→ PROBLEM
Pull out of the data below the stretch of lines bounded by the one containing "From S2P Require Import BookSpec." and the one containing "destruct ((0 <? q) && _) eqn:E.", both bounds included, unchanged.

→ DATA FOR THIS EXERCISE
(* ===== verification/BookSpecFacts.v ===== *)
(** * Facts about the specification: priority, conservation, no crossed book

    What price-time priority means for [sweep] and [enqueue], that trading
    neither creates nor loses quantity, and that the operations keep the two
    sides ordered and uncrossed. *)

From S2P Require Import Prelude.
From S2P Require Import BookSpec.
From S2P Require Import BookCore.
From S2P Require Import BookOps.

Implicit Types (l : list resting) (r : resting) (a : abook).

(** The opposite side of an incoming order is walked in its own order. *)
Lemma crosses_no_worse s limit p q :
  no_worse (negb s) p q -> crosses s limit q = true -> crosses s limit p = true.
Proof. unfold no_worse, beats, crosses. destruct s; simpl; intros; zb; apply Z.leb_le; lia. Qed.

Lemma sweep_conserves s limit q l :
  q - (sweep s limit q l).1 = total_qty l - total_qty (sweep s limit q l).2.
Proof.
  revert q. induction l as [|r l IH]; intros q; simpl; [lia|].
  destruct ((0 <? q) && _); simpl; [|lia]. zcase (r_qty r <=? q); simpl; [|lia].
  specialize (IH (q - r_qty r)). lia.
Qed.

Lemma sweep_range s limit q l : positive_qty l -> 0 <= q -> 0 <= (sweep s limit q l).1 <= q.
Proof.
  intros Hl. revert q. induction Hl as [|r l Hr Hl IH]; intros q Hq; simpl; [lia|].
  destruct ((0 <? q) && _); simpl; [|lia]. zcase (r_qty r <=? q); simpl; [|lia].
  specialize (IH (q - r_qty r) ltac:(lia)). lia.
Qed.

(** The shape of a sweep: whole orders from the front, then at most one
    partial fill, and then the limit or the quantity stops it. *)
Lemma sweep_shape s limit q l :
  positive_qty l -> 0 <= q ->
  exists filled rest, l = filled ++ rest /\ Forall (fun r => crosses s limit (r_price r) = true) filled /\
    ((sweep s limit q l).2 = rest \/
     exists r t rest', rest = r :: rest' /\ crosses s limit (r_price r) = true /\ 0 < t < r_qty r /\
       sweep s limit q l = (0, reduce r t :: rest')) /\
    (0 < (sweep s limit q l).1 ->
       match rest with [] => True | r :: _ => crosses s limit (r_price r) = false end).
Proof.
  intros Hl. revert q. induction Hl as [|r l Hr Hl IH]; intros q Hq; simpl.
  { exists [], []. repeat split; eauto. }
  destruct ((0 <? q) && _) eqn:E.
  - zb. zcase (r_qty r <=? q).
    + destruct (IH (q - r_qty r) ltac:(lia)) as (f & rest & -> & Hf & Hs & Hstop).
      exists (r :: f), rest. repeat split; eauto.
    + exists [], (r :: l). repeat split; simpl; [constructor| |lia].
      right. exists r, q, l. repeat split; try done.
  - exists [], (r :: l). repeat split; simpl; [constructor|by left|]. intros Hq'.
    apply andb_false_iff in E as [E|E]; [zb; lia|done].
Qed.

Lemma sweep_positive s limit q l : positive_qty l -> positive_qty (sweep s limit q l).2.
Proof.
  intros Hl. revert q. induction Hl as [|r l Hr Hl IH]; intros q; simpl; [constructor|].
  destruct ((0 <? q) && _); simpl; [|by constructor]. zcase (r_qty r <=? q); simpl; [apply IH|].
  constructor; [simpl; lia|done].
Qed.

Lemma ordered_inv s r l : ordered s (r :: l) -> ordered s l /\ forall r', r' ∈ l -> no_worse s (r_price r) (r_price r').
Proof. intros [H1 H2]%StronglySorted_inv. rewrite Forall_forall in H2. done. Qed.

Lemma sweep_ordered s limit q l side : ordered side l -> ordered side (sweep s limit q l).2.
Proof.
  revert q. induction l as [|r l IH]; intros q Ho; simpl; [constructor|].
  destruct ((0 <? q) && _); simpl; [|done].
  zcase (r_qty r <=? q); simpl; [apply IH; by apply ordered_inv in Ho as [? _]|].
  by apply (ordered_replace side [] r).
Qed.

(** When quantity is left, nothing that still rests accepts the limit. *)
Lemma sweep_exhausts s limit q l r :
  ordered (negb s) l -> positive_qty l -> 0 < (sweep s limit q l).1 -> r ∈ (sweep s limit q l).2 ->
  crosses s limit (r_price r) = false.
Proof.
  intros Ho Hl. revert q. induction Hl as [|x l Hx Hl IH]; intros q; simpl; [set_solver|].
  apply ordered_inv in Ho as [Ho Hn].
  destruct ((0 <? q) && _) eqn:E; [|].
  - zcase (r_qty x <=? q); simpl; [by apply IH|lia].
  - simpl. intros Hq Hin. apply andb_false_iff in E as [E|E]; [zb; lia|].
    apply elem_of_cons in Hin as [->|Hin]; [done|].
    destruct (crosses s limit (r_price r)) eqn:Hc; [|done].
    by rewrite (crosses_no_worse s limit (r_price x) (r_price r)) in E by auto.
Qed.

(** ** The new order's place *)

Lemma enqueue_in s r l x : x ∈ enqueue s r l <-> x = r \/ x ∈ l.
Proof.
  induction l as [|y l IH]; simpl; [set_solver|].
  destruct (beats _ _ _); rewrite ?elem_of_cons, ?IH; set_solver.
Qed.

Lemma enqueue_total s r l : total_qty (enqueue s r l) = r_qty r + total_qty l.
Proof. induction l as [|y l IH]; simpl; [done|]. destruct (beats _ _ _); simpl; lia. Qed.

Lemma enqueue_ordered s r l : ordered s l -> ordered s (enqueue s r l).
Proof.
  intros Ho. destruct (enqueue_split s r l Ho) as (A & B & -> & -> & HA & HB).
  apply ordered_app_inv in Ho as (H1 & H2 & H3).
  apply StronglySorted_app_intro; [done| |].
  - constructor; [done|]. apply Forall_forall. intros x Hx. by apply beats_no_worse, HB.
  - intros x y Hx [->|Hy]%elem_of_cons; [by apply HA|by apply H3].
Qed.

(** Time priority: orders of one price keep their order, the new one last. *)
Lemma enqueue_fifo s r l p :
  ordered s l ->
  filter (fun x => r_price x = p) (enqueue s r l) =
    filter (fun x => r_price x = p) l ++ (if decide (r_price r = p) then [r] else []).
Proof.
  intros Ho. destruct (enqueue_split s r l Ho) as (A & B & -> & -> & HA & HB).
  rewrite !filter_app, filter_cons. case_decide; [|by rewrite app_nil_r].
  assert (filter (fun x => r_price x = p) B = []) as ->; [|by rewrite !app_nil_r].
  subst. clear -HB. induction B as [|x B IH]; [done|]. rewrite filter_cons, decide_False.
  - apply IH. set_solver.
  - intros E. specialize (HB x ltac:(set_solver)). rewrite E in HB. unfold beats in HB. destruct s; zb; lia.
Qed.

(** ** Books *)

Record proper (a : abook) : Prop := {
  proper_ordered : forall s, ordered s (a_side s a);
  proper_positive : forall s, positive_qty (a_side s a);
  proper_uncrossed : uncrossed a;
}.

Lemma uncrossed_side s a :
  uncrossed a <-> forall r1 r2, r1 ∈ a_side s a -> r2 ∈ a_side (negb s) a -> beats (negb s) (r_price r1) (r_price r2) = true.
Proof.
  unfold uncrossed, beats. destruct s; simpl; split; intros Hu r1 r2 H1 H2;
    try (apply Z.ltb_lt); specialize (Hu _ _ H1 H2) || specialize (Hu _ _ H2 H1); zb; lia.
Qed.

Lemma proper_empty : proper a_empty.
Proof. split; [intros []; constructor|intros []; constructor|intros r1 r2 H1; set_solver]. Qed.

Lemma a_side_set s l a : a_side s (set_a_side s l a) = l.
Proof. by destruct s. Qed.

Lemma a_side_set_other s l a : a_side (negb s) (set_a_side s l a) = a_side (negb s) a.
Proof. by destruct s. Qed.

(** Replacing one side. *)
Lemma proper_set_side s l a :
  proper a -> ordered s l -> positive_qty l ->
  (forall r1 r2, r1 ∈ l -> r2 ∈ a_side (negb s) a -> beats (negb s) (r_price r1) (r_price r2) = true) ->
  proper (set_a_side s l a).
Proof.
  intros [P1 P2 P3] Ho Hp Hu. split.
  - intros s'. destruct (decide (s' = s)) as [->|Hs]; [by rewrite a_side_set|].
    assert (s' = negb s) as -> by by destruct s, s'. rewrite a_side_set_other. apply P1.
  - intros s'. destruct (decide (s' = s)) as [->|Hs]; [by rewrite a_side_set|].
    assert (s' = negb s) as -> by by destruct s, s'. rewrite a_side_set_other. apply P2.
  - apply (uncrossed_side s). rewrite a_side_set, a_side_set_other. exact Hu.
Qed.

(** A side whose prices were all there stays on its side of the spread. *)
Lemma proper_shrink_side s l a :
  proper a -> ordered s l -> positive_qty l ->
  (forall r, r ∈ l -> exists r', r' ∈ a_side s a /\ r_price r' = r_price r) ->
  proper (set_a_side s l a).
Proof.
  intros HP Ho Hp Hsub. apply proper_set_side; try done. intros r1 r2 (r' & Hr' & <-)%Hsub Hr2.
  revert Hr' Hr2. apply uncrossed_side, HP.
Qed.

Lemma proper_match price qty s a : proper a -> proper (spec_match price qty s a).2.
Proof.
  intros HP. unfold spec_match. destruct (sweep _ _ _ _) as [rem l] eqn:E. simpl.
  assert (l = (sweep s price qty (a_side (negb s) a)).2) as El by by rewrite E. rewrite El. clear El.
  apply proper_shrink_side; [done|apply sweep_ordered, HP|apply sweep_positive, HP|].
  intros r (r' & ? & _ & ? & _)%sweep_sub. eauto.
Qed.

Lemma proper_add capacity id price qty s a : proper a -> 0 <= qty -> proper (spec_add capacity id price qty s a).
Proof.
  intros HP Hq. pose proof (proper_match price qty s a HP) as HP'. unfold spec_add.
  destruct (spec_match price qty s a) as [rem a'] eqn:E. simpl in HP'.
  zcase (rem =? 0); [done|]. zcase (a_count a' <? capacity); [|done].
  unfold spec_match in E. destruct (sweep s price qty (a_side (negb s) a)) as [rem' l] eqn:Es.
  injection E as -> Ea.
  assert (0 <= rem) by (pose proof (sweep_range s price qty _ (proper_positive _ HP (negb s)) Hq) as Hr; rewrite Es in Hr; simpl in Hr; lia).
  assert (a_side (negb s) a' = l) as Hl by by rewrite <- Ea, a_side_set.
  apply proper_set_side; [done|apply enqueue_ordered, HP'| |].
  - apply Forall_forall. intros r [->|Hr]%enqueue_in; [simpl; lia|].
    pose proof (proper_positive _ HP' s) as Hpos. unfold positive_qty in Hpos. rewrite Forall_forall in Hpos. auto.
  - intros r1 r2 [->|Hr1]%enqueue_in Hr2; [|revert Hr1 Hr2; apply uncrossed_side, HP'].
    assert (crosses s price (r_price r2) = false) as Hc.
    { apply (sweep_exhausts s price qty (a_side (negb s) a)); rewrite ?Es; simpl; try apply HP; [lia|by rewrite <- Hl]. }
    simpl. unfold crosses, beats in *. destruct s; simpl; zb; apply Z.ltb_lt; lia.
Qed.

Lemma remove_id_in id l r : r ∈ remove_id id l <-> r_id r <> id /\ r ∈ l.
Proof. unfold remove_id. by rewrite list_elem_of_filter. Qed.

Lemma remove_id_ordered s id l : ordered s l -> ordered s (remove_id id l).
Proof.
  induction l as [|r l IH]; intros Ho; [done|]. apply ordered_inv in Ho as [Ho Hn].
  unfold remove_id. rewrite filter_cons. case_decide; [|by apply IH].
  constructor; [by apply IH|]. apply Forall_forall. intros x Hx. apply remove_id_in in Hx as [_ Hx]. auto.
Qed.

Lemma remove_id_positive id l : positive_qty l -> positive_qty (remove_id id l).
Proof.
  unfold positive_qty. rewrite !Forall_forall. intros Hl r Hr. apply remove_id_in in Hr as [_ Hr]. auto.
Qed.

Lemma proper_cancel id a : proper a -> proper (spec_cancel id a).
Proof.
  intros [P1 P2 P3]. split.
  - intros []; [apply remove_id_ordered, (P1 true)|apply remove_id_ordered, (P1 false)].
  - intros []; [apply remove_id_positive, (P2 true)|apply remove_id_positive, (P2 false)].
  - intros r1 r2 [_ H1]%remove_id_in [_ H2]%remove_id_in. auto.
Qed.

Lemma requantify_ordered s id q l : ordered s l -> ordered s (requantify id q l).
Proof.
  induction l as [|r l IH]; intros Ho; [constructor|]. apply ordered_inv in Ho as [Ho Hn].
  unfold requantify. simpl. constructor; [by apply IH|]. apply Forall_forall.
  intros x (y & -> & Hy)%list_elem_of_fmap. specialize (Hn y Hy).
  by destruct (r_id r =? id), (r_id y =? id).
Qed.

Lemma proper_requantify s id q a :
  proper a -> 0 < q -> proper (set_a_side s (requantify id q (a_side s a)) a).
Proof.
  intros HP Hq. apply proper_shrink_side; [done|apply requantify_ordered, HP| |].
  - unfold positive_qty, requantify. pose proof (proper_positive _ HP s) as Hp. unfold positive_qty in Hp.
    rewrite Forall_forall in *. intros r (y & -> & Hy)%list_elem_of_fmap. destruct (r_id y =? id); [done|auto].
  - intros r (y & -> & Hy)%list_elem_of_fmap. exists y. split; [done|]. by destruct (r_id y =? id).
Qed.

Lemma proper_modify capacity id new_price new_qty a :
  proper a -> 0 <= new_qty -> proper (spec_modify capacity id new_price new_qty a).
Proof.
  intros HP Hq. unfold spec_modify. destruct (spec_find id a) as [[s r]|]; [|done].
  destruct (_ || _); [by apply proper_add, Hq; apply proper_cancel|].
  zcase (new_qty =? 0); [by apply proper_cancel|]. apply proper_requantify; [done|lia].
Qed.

→ ANSWER TO THE PROBLEM
From S2P Require Import BookSpec.
From S2P Require Import BookCore.
From S2P Require Import BookOps.

Implicit Types (l : list resting) (r : resting) (a : abook).

(** The opposite side of an incoming order is walked in its own order. *)
Lemma crosses_no_worse s limit p q :
  no_worse (negb s) p q -> crosses s limit q = true -> crosses s limit p = true.
Proof. unfold no_worse, beats, crosses. destruct s; simpl; intros; zb; apply Z.leb_le; lia. Qed.

Lemma sweep_conserves s limit q l :
  q - (sweep s limit q l).1 = total_qty l - total_qty (sweep s limit q l).2.
Proof.
  revert q. induction l as [|r l IH]; intros q; simpl; [lia|].
  destruct ((0 <? q) && _); simpl; [|lia]. zcase (r_qty r <=? q); simpl; [|lia].
  specialize (IH (q - r_qty r)). lia.
Qed.

Lemma sweep_range s limit q l : positive_qty l -> 0 <= q -> 0 <= (sweep s limit q l).1 <= q.
Proof.
  intros Hl. revert q. induction Hl as [|r l Hr Hl IH]; intros q Hq; simpl; [lia|].
  destruct ((0 <? q) && _); simpl; [|lia]. zcase (r_qty r <=? q); simpl; [|lia].
  specialize (IH (q - r_qty r) ltac:(lia)). lia.
Qed.

(** The shape of a sweep: whole orders from the front, then at most one
    partial fill, and then the limit or the quantity stops it. *)
Lemma sweep_shape s limit q l :
  positive_qty l -> 0 <= q ->
  exists filled rest, l = filled ++ rest /\ Forall (fun r => crosses s limit (r_price r) = true) filled /\
    ((sweep s limit q l).2 = rest \/
     exists r t rest', rest = r :: rest' /\ crosses s limit (r_price r) = true /\ 0 < t < r_qty r /\
       sweep s limit q l = (0, reduce r t :: rest')) /\
    (0 < (sweep s limit q l).1 ->
       match rest with [] => True | r :: _ => crosses s limit (r_price r) = false end).
Proof.
  intros Hl. revert q. induction Hl as [|r l Hr Hl IH]; intros q Hq; simpl.
  { exists [], []. repeat split; eauto. }
  destruct ((0 <? q) && _) eqn:E.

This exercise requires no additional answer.